---------- INPUT MATERIAL ----------

(** Totals along a chain that is cut after a block. *)
Lemma chain_supply_app l1 b l2 :
  chain_supply ((l1 ++ [b]) ++ l2) =
  fold_left add_supply (supply_deltas (hdr_timestamp_seconds (blk_header b)) l2) (chain_supply (l1 ++ [b])).
Proof.
  destruct l1 as [|x l1]; [done|]. cbn [app chain_supply].
  rewrite (deltas_app (hdr_timestamp_seconds (blk_header x)) b l1 l2). by rewrite fold_left_app.
Qed.

Lemma total_supply_app l1 b l2 :
  let ds := supply_deltas (hdr_timestamp_seconds (blk_header b)) l2 in
  total_supply ((l1 ++ [b]) ++ l2) =
  ((total_supply (l1 ++ [b])).1 + sumZ (map fst ds), (total_supply (l1 ++ [b])).2 + sumZ (map snd ds)).
Proof.
  destruct l1 as [|x l1]; cbn [app total_supply fst snd].
  - by rewrite !sumZ_cons || done.
  - rewrite (deltas_app (hdr_timestamp_seconds (blk_header x)) b l1 l2), !map_app, !sumZ_app. done.
Qed.

Lemma add_supply_range ds tb : in_supply tb -> Forall in_supply ds -> in_supply (fold_left add_supply ds tb).
Proof.
  intros Htb Hds. revert tb Htb. induction Hds as [|d ds [H1 H2] _ IH]; intros tb [Ht1 Ht2]; [done|].
  cbn [fold_left]. apply IH. split; cbn; auto with blq_arith.
Qed.

Lemma chain_supply_range c : Forall typed_block c -> in_supply (chain_supply c).
Proof.
  intros H. assert (in_supply (0, 0)) as H0 by (split; split; vm_compute; discriminate).
  destruct c as [|b c]; [done|]. apply List.Forall_cons_iff in H as [_ H].
  apply add_supply_range; [done|]. by apply deltas_range.
Qed.

(** Without overflow the saturating sums are the sums. *)
Lemma add_supply_exact ds tb :
  in_supply tb -> Forall in_supply ds -> tb.1 + sumZ (map fst ds) <= U128_MAX -> tb.2 + sumZ (map snd ds) <= U128_MAX ->
  fold_left add_supply ds tb = (tb.1 + sumZ (map fst ds), tb.2 + sumZ (map snd ds)).
Proof.
  intros Htb Hds. revert tb Htb. induction Hds as [|d ds [H1 H2] Hds IH]; intros [t b] [Ht Hb] Hs1 Hs2; cbn [fst snd] in *.
  - cbn. f_equal; lia.
  - cbn [map] in *. rewrite !sumZ_cons in *. cbn [fold_left].
    assert (0 <= sumZ (map fst ds) /\ 0 <= sumZ (map snd ds)) as [Hp1 Hp2].
    { split; apply sumZ_nonneg, List.Forall_map; (eapply List.Forall_impl; [|exact Hds]); intros x [? ?]; unfold in_u128 in *; lia. }
    unfold add_supply at 2. cbn [fst snd]. unfold in_u128 in *. rewrite !sat_add_exact by lia.
    rewrite IH; cbn [fst snd]; [f_equal; lia|split; unfold in_u128; cbn; lia|lia|lia].
Qed.

(** Taking the deltas of a suffix back. *)
Lemma sub_supply_exact ds tb :
  Forall in_supply ds -> sumZ (map fst ds) <= tb.1 -> sumZ (map snd ds) <= tb.2 ->
  fold_left sub_supply ds tb = (tb.1 - sumZ (map fst ds), tb.2 - sumZ (map snd ds)).
Proof.
  intros Hds. revert tb. induction Hds as [|d ds [H1 H2] Hds IH]; intros [t b] Hs1 Hs2; cbn [fst snd] in *.
  - cbn. f_equal; lia.
  - cbn [map] in *. rewrite !sumZ_cons in *. cbn [fold_left].
    assert (0 <= sumZ (map fst ds) /\ 0 <= sumZ (map snd ds)) as [Hp1 Hp2].
    { split; apply sumZ_nonneg, List.Forall_map; (eapply List.Forall_impl; [|exact Hds]); intros x [? ?]; unfold in_u128 in *; lia. }
    unfold sub_supply at 2. cbn [fst snd]. unfold in_u128, sat_sub in *. rewrite !Z.max_l by lia.
    rewrite IH; cbn [fst snd]; [f_equal; lia|lia|lia].
Qed.

(** ** The counters in the store *)

Section supply.
Context {S : Sled} {HX : HexCodec} {D : Digests}.
Context {JB : Json Block} {JH : Json BlockHeader} {JT : Json Transaction} {JR : Json StoredReceipt}.

Lemma range_incl_cons a z : a <= z -> range_incl a z = a :: range_incl (a + 1) z.
Proof.
  intros H. unfold range_incl. replace (Z.to_nat (z - a + 1)) with (Datatypes.S (Z.to_nat (z - (a + 1) + 1))) by lia.
  cbn [seq map]. f_equal; [lia|]. rewrite <- seq_shift, map_map. apply map_ext. intros i. lia.
Qed.

Lemma range_incl_nil a z : z < a -> range_incl a z = [].
Proof. intros H. unfold range_incl. by replace (Z.to_nat (z - a + 1)) with 0%nat by lia. Qed.

Context {HR : SledReliable}.

(** The store with new counters. *)
Definition counted (m : Contents) (i t b : Z) : Contents :=
  <[B "state:supply:burned" := be_bytes 16 b]> (<[B "state:supply:total" := be_bytes 16 t]>
    (<[B "state:supply:indexed_to" := be_bytes 8 i]> m)).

----------

* PROBLEM DESCRIPTION *
Looking at the records above, please output exactly the lines that run from the one holding "(** The store with new counters. *)" to the final line, and only those.

* YOUR SOLUTION *
(** The store with new counters. *)
Definition counted (m : Contents) (i t b : Z) : Contents :=
  <[B "state:supply:burned" := be_bytes 16 b]> (<[B "state:supply:total" := be_bytes 16 t]>
    (<[B "state:supply:indexed_to" := be_bytes 8 i]> m)).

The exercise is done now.